(Material to process)

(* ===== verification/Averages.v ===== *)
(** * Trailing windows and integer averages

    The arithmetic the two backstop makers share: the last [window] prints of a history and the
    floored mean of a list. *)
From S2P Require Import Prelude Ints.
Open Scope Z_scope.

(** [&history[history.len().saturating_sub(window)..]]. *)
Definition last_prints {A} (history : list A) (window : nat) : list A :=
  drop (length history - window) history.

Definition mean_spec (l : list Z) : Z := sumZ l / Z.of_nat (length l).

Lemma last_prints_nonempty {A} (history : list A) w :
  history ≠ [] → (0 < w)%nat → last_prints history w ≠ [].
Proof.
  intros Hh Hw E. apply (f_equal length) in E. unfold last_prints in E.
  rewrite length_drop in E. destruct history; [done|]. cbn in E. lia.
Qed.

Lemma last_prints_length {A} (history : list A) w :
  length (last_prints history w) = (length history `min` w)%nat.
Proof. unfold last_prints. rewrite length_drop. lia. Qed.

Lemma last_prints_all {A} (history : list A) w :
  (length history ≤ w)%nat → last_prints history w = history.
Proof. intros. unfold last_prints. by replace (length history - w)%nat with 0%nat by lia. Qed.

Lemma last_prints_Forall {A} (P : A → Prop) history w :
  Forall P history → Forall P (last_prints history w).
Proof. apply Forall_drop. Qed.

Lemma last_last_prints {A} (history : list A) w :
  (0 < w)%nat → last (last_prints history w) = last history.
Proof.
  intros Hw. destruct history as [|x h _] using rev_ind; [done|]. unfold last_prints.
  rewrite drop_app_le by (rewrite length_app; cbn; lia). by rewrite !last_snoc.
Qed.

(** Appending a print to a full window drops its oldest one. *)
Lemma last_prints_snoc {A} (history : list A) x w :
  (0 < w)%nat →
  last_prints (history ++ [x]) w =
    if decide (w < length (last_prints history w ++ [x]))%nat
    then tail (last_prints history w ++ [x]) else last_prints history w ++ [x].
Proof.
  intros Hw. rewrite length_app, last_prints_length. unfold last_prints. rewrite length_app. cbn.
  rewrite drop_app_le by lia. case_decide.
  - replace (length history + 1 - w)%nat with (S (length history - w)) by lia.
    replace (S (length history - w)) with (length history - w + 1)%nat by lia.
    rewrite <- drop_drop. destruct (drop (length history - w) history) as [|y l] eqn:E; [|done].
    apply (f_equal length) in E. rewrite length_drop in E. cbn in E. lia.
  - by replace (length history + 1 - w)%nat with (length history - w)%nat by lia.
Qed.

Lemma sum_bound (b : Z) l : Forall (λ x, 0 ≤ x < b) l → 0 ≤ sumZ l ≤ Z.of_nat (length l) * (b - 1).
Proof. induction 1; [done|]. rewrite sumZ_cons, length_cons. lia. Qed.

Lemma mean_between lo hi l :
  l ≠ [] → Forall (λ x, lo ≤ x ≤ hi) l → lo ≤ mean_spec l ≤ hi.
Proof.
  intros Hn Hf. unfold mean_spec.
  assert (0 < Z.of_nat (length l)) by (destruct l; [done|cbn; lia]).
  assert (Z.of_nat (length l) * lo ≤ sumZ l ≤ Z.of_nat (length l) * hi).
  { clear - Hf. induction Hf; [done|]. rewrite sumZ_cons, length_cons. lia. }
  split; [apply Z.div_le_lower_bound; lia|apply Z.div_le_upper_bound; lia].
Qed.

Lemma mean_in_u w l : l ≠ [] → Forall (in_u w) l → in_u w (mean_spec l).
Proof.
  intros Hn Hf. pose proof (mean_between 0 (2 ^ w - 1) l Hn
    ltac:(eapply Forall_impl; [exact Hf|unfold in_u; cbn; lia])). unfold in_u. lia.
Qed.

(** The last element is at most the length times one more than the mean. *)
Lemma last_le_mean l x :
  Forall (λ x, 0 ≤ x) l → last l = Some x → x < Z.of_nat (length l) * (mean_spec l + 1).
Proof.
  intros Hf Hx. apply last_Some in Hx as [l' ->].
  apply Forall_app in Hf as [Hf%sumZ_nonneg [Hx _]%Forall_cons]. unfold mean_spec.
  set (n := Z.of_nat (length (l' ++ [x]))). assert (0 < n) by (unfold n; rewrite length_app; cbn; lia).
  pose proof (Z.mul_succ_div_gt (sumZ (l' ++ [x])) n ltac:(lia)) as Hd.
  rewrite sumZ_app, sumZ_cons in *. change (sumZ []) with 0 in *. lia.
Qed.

(End Material to process)

## Action item
Every entry shown above should be transcribed without alteration.

## Output for this exercise
(* ===== verification/Averages.v ===== *)
(** * Trailing windows and integer averages

    The arithmetic the two backstop makers share: the last [window] prints of a history and the
    floored mean of a list. *)
From S2P Require Import Prelude Ints.
Open Scope Z_scope.

(** [&history[history.len().saturating_sub(window)..]]. *)
Definition last_prints {A} (history : list A) (window : nat) : list A :=
  drop (length history - window) history.

Definition mean_spec (l : list Z) : Z := sumZ l / Z.of_nat (length l).

Lemma last_prints_nonempty {A} (history : list A) w :
  history ≠ [] → (0 < w)%nat → last_prints history w ≠ [].
Proof.
  intros Hh Hw E. apply (f_equal length) in E. unfold last_prints in E.
  rewrite length_drop in E. destruct history; [done|]. cbn in E. lia.
Qed.

Lemma last_prints_length {A} (history : list A) w :
  length (last_prints history w) = (length history `min` w)%nat.
Proof. unfold last_prints. rewrite length_drop. lia. Qed.

Lemma last_prints_all {A} (history : list A) w :
  (length history ≤ w)%nat → last_prints history w = history.
Proof. intros. unfold last_prints. by replace (length history - w)%nat with 0%nat by lia. Qed.

Lemma last_prints_Forall {A} (P : A → Prop) history w :
  Forall P history → Forall P (last_prints history w).
Proof. apply Forall_drop. Qed.

Lemma last_last_prints {A} (history : list A) w :
  (0 < w)%nat → last (last_prints history w) = last history.
Proof.
  intros Hw. destruct history as [|x h _] using rev_ind; [done|]. unfold last_prints.
  rewrite drop_app_le by (rewrite length_app; cbn; lia). by rewrite !last_snoc.
Qed.

(** Appending a print to a full window drops its oldest one. *)
Lemma last_prints_snoc {A} (history : list A) x w :
  (0 < w)%nat →
  last_prints (history ++ [x]) w =
    if decide (w < length (last_prints history w ++ [x]))%nat
    then tail (last_prints history w ++ [x]) else last_prints history w ++ [x].
Proof.
  intros Hw. rewrite length_app, last_prints_length. unfold last_prints. rewrite length_app. cbn.
  rewrite drop_app_le by lia. case_decide.
  - replace (length history + 1 - w)%nat with (S (length history - w)) by lia.
    replace (S (length history - w)) with (length history - w + 1)%nat by lia.
    rewrite <- drop_drop. destruct (drop (length history - w) history) as [|y l] eqn:E; [|done].
    apply (f_equal length) in E. rewrite length_drop in E. cbn in E. lia.
  - by replace (length history + 1 - w)%nat with (length history - w)%nat by lia.
Qed.

Lemma sum_bound (b : Z) l : Forall (λ x, 0 ≤ x < b) l → 0 ≤ sumZ l ≤ Z.of_nat (length l) * (b - 1).
Proof. induction 1; [done|]. rewrite sumZ_cons, length_cons. lia. Qed.

Lemma mean_between lo hi l :
  l ≠ [] → Forall (λ x, lo ≤ x ≤ hi) l → lo ≤ mean_spec l ≤ hi.
Proof.
  intros Hn Hf. unfold mean_spec.
  assert (0 < Z.of_nat (length l)) by (destruct l; [done|cbn; lia]).
  assert (Z.of_nat (length l) * lo ≤ sumZ l ≤ Z.of_nat (length l) * hi).
  { clear - Hf. induction Hf; [done|]. rewrite sumZ_cons, length_cons. lia. }
  split; [apply Z.div_le_lower_bound; lia|apply Z.div_le_upper_bound; lia].
Qed.

Lemma mean_in_u w l : l ≠ [] → Forall (in_u w) l → in_u w (mean_spec l).
Proof.
  intros Hn Hf. pose proof (mean_between 0 (2 ^ w - 1) l Hn
    ltac:(eapply Forall_impl; [exact Hf|unfold in_u; cbn; lia])). unfold in_u. lia.
Qed.

(** The last element is at most the length times one more than the mean. *)
Lemma last_le_mean l x :
  Forall (λ x, 0 ≤ x) l → last l = Some x → x < Z.of_nat (length l) * (mean_spec l + 1).
Proof.
  intros Hf Hx. apply last_Some in Hx as [l' ->].
  apply Forall_app in Hf as [Hf%sumZ_nonneg [Hx _]%Forall_cons]. unfold mean_spec.
  set (n := Z.of_nat (length (l' ++ [x]))). assert (0 < n) by (unfold n; rewrite length_app; cbn; lia).
  pose proof (Z.mul_succ_div_gt (sumZ (l' ++ [x])) n ltac:(lia)) as Hd.
  rewrite sumZ_app, sumZ_cons in *. change (sumZ []) with 0 in *. lia.
Qed.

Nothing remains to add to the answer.